But neither Karl Helferich nor Ben Bernanke set out to ruin their economies. Central bankers don’t do it intentionally; they do it inevitably. Not because they want to, but because they have to. Like the Germans in the ’20s, America has no politically acceptable way to pay her growing debts – except by printing more money. And now, her leading intellectuals urge her on. Cometh the hour when the feds begin to think about cutting back on their program of inflation, cometh the experts who will tell them to keep at it.

“The crisis seems to be easing, and a chorus of critics is already demanding that the Federal Reserve and the Obama administration abandon their rescue efforts,” writes Nobel winning economist Paul Krugman in the New York Times this week. “Those demands should be ignored.
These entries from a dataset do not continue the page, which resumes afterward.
(* ===== verification/GoText.v ===== *)
(** * Go text functions

    [strings.Fields], [strings.ToLower] as far as it can reach ASCII,
    [unicode/utf8] and the string and object encoding of [encoding/json], as
    the exposure and audit packages use them. *)

From stdpp Require Import pretty.
From S2P Require Import Prelude GoBytes.

Module GoText.

(** ** [strings.Fields] *)
Definition flush_word (cur : bytes) (rest : list bytes) : list bytes :=
  match cur with [] => rest | _ => rev cur :: rest end.

Fixpoint fields_from (cur : bytes) (l : bytes) : list bytes :=
  match l with
  | [] => flush_word cur []
  | a :: l1 =>
      if space1 a then flush_word cur (fields_from [] l1) else
      match l1 with
      | [] => flush_word (a :: cur) []
      | b :: l2 =>
          if space2 a b then flush_word cur (fields_from [] l2) else
          match l2 with
          | [] => fields_from (a :: cur) l1
          | c :: l3 => if space3 a b c then flush_word cur (fields_from [] l3) else fields_from (a :: cur) l1
          end
      end
  end.
Definition Fields (s : string) : list string := map of_bytes (fields_from [] (to_bytes s)).

(** [strings.Join]. *)
Fixpoint Join (words : list string) (sep : string) : string :=
  match words with
  | [] => ""
  | [w] => w
  | w :: rest => w +:+ sep +:+ Join rest sep
  end.

(** [strings.ToLower]: ASCII letters, and the two other runes whose lower case
    is ASCII, U+0130 (to [i]) and U+212A (to [k]).  Further runes map to
    non-ASCII runes and are left alone here.  The callers compare the result with
    ASCII constants, which decides alike, but for the aggregate of a relational
    plan, which is looked up in the functions its product permits: those are
    taken to be ASCII. *)
Fixpoint lower_bytes (l : bytes) : bytes :=
  match l with
  | [] => []
  | a :: l1 =>
      match l1 with
      | b :: l2 =>
          if (byte_val a =? 196) && (byte_val b =? 176) then "i"%char :: lower_bytes l2
          else match l2 with
               | c :: l3 =>
                   if (byte_val a =? 226) && (byte_val b =? 132) && (byte_val c =? 170) then "k"%char :: lower_bytes l3
                   else to_lower_byte a :: lower_bytes l1
               | [] => to_lower_byte a :: lower_bytes l1
               end
      | [] => to_lower_byte a :: lower_bytes l1
      end
  end.
Definition LowerText (s : string) : string := of_bytes (lower_bytes (to_bytes s)).

(** ** UTF-8: the size of the valid rune a byte sequence starts with *)
Definition continuation (c : ascii) : bool := (128 <=? byte_val c) && (byte_val c <=? 191).
Definition rune_size (l : bytes) : option nat :=
  match l with
  | [] => None
  | a :: r =>
      let x := byte_val a in
      if x <? 128 then Some 1%nat
      else match r with
      | [] => None
      | b :: r2 =>
          let y := byte_val b in
          if (194 <=? x) && (x <=? 223) then (if continuation b then Some 2%nat else None)
          else match r2 with
          | [] => None
          | c :: r3 =>
              if (224 <=? x) && (x <=? 239) then
                let lo := if x =? 224 then 160 else 128 in
                let hi := if x =? 237 then 159 else 191 in
                if (lo <=? y) && (y <=? hi) && continuation c then Some 3%nat else None
              else match r3 with
              | [] => None
              | d :: _ =>
                  if (240 <=? x) && (x <=? 244) then
                    let lo := if x =? 240 then 144 else 128 in
                    let hi := if x =? 244 then 143 else 191 in
                    if (lo <=? y) && (y <=? hi) && continuation c && continuation d then Some 4%nat else None
                  else None
              end
          end
      end
  end.

Fixpoint valid_utf8 (fuel : nat) (l : bytes) : bool :=
  match l, fuel with
  | [], _ => true
  | _, O => false
  | _, S fuel' => match rune_size l with Some n => valid_utf8 fuel' (drop n l) | None => false end
  end.
Definition ValidString (s : string) : bool := valid_utf8 (String.length s) (to_bytes s).

(** ** [encoding/json]: strings, with HTML escaping, and integers *)
Definition json_u00 (c : ascii) : bytes :=
  to_bytes "\u00" ++ [hex_digit (byte_val c / 16); hex_digit (byte_val c mod 16)].
Definition json_ascii (c : ascii) : bytes :=
  let x := byte_val c in
  if (x =? 92) || (x =? 34) then ["\"%char; c]
  else if x =? 8 then to_bytes "\b" else if x =? 12 then to_bytes "\f"
  else if x =? 10 then to_bytes "\n" else if x =? 13 then to_bytes "\r" else if x =? 9 then to_bytes "\t"
  else if (x <? 32) || (x =? 60) || (x =? 62) || (x =? 38) then json_u00 c
  else [c].

Fixpoint json_chars (fuel : nat) (l : bytes) : bytes :=
  match l, fuel with
  | [], _ => []
  | _, O => []
  | a :: rest, S fuel' =>
      if byte_val a <? 128 then json_ascii a ++ json_chars fuel' rest
      else match rune_size l with
           | None => to_bytes "\ufffd" ++ json_chars fuel' rest
           | Some n =>
               let rune := take n l in
               (if bool_decide (map byte_val rune = [226; 128; 168]) then to_bytes "\u2028"
                else if bool_decide (map byte_val rune = [226; 128; 169]) then to_bytes "\u2029"
                else rune) ++ json_chars fuel' (drop n l)
           end
  end.
Definition quote : ascii := ascii_of_nat 34.
Definition json_string (s : string) : bytes := quote :: json_chars (String.length s) (to_bytes s) ++ [quote].

Definition format_int (z : Z) : string := pretty z.
Definition json_int (z : Z) : bytes := to_bytes (format_int z).

(** A struct with [omitempty] fields: only the present ones are written. *)
Definition json_member (kv : string * bytes) : bytes := json_string kv.1 ++ [":"%char] ++ kv.2.
Fixpoint json_join (items : list bytes) : bytes :=
  match items with
  | [] => []
  | [x] => x
  | x :: rest => x ++ [","%char] ++ json_join rest
  end.
Definition json_object (fields : list (string * option bytes)) : bytes :=
  ["{"%char] ++ json_join (map json_member (omap (fun f => v ← f.2; Some (f.1, v)) fields)) ++ ["}"%char].
Definition json_array (items : list bytes) : bytes := ["["%char] ++ json_join items ++ ["]"%char].

Definition omit_string (s : string) : option bytes := if bool_decide (s = "") then None else Some (json_string s).
Definition omit_int (z : Z) : option bytes := if z =? 0 then None else Some (json_int z).

Example json_escapes :
  of_bytes (json_string (of_bytes (map byte_of [97; 34; 60; 10; 1; 195; 169; 255; 226; 128; 168]))) =
  of_bytes (map byte_of [34; 97; 92; 34; 92; 117; 48; 48; 51; 99; 92; 110; 92; 117; 48; 48; 48; 49; 195; 169;
    92; 117; 102; 102; 102; 100; 92; 117; 50; 48; 50; 56; 34]).
Proof. vm_compute. reflexivity. Qed.
Example fields_words : Fields (of_bytes (map byte_of [32; 97; 98; 194; 160; 99; 10])) = ["ab"; "c"].
Proof. vm_compute. reflexivity. Qed.
Example format_negative : format_int (-105) = "-105".
Proof. vm_compute. reflexivity. Qed.

(** The fuel is the length, which no rune exceeds. *)
Lemma json_chars_fuel n m l : (length l <= n)%nat -> (length l <= m)%nat -> json_chars n l = json_chars m l.
Proof.
  revert m l; induction n as [|n IH]; intros [|m] [|a l] Hn Hm; cbn [length] in *; try lia; try done.
  cbn [json_chars]. destruct (byte_val a <? 128); [f_equal; apply IH; lia|].
  destruct (rune_size (a :: l)) as [k|] eqn:E; [|f_equal; apply IH; lia].
  assert (Hk : (1 <= k)%nat).
  { revert E. unfold rune_size. repeat case_match; intros [= <-]; lia. }
  f_equal. apply IH; rewrite length_drop; cbn [length]; lia.
Qed.
(** ** Injectivity of the encoding of plain text *)
(** A byte JSON writes as it is. *)
Definition plain_byte (c : ascii) : bool :=
  let x := byte_val c in
  (32 <=? x) && (x <? 127) && negb ((x =? 34) || (x =? 92) || (x =? 60) || (x =? 62) || (x =? 38)).
Definition plain (s : string) : Prop := Forall (fun c => plain_byte c = true) (to_bytes s).

Lemma plain_chars n l : (length l <= n)%nat -> Forall (fun c => plain_byte c = true) l -> json_chars n l = l.
Proof.
  revert l; induction n as [|n IH]; intros [|c l] Hn Hl; cbn [length] in Hn; [done|lia|done|].
  apply Forall_cons in Hl as [Hc Hl]. cbn [json_chars]. unfold plain_byte in Hc. rewrite !andb_true_iff, negb_true_iff in Hc.
  destruct Hc as [[H1%Z.leb_le H2%Z.ltb_lt] H3]. rewrite !orb_false_iff, !Z.eqb_neq in H3.
  rewrite (proj2 (Z.ltb_lt (byte_val c) 128)) by lia. rewrite IH by (done || lia).
  unfold json_ascii. cbv zeta. repeat (case_match; [lia|]). done.
Qed.

Lemma plain_json s : plain s -> json_string s = quote :: to_bytes s ++ [quote].
Proof. intros Hs. unfold json_string. rewrite plain_chars; [done|by rewrite length_to_bytes|done]. Qed.

Lemma quoted_inj a b x y : Forall (fun c => plain_byte c = true) a -> Forall (fun c => plain_byte c = true) b ->
  a ++ quote :: x = b ++ quote :: y -> a = b /\ x = y.
Proof.
  assert (Hq : plain_byte quote = false) by reflexivity.
  intros Ha; revert b; induction Ha as [|c a Hc _ IH]; intros b Hb E; destruct Hb as [|d b Hd Hb]; cbn in E;
    injection E; intros; subst; try congruence; [done|].
  destruct (IH b Hb) as [-> ->]; done.
Qed.

Lemma json_string_inj s t x y : plain s -> plain t -> json_string s ++ x = json_string t ++ y -> s = t /\ x = y.
Proof.
  intros Hs Ht. rewrite !plain_json by done. cbn [app]. rewrite <- !app_assoc. cbn [app]. intros [= E].
  apply quoted_inj in E as [E ->]; [|done..]. split; [by apply to_bytes_inj|done].
Qed.

Lemma lower_hex_plain c : lower_hex c = true -> plain_byte c = true.
Proof. unfold lower_hex, plain_byte. lia. Qed.

Lemma hex_decoded_plain n l b : (length l <= n)%nat -> hex_decode_bytes l = Some b -> Forall (fun c => plain_byte c = true) l.
Proof.
  assert (Hv : forall c v, hex_value c = Some v -> plain_byte c = true).
  { intros c v. unfold hex_value, plain_byte. cbv zeta. pose proof (byte_val_range c). repeat case_match; try done; intros _; lia. }
  revert l b; induction n as [|n IH]; intros l b Hn E; [by destruct l; [constructor|cbn in Hn; lia]|].
  destruct l as [|h [|l r]]; [constructor|done|]. cbn [hex_decode_bytes] in E.
  apply bind_Some in E as (x & Hx & E). apply bind_Some in E as (y & Hy & E). apply bind_Some in E as (z & Hz & _).
  constructor; [by eapply Hv|]. constructor; [by eapply Hv|]. apply (IH r z); [cbn in Hn; lia|done].
Qed.

Lemma sha256_text_plain d : valid_sha256_text d = true -> plain d.
Proof.
  unfold valid_sha256_text. intros [_ H]%andb_true_iff. destruct (hex_decode d) as [b|] eqn:E; [|done].
  by apply (hex_decoded_plain _ _ b (Nat.le_refl _)).
Qed.

(** Text without blanks is trimmed. *)
Definition visible (c : ascii) : bool := (32 <? byte_val c) && (byte_val c <? 128).

Lemma trim_front_visible two three c l : visible c = true ->
  (forall b, two c b = false) -> (forall b d, three c b d = false) -> trim_front two three (c :: l) = c :: l.
Proof.
  intros Hc H2 H3. unfold visible in Hc. assert (Hs : space1 c = false) by (unfold space1; cbv zeta; lia).
  cbn [trim_front]. rewrite Hs. destruct l as [|b [|d l]]; [done|by rewrite H2|by rewrite H2, H3].
Qed.

Lemma visible_trimmed s : Forall (fun c => visible c = true) (to_bytes s) -> TrimSpace s = s.
Proof.
  intros Hs. unfold TrimSpace. assert (E : trim_right (trim_left (to_bytes s)) = to_bytes s); [|by rewrite E, of_to_bytes].
  assert (El : trim_left (to_bytes s) = to_bytes s).
  { destruct (to_bytes s) as [|c l]; [done|]. apply Forall_cons in Hs as [Hc _]. unfold visible in Hc.
    apply trim_front_visible; [done|..]; intros; unfold space2, space3; cbv zeta; lia. }
  rewrite El. unfold trim_right. destruct (rev (to_bytes s)) as [|c l] eqn:Er.
  { apply (f_equal (@rev ascii)) in Er. rewrite rev_involutive in Er. by rewrite Er. }
  assert (Hc : visible c = true). { apply Forall_rev in Hs. rewrite Er in Hs. by apply Forall_cons in Hs as [? _]. }
  rewrite trim_front_visible; [by rewrite <- Er, rev_involutive|done|..]; unfold visible in Hc; intros; unfold space2, space3; cbv zeta; lia.
Qed.

Lemma visible_not_blank s : s <> "" -> Forall (fun c => visible c = true) (to_bytes s) -> blank s = false.
Proof. intros Hne Hs. unfold blank. rewrite visible_trimmed by done. by apply bool_decide_eq_false. Qed.
End GoText.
It’s much too soon to give up on policies that have…pulled us a few inches back from the abyss.”

“It’s déjà vu all over again,” he concludes, referring to the Japanese in the ’90s and the Americans in the ’30s. In both cases, he thinks their economies died because they turned off the juice too soon. But people come to think what they must think when they must think it:

“To follow the good counsel of stopping [the inflation machine] would mean… that in a very short time the entire public, factories, mines, railways and post office, national and local government, in short, all national and economic life would be stopped.”

Karl Helferich, Chairman, Central Bank of Germany, 1923.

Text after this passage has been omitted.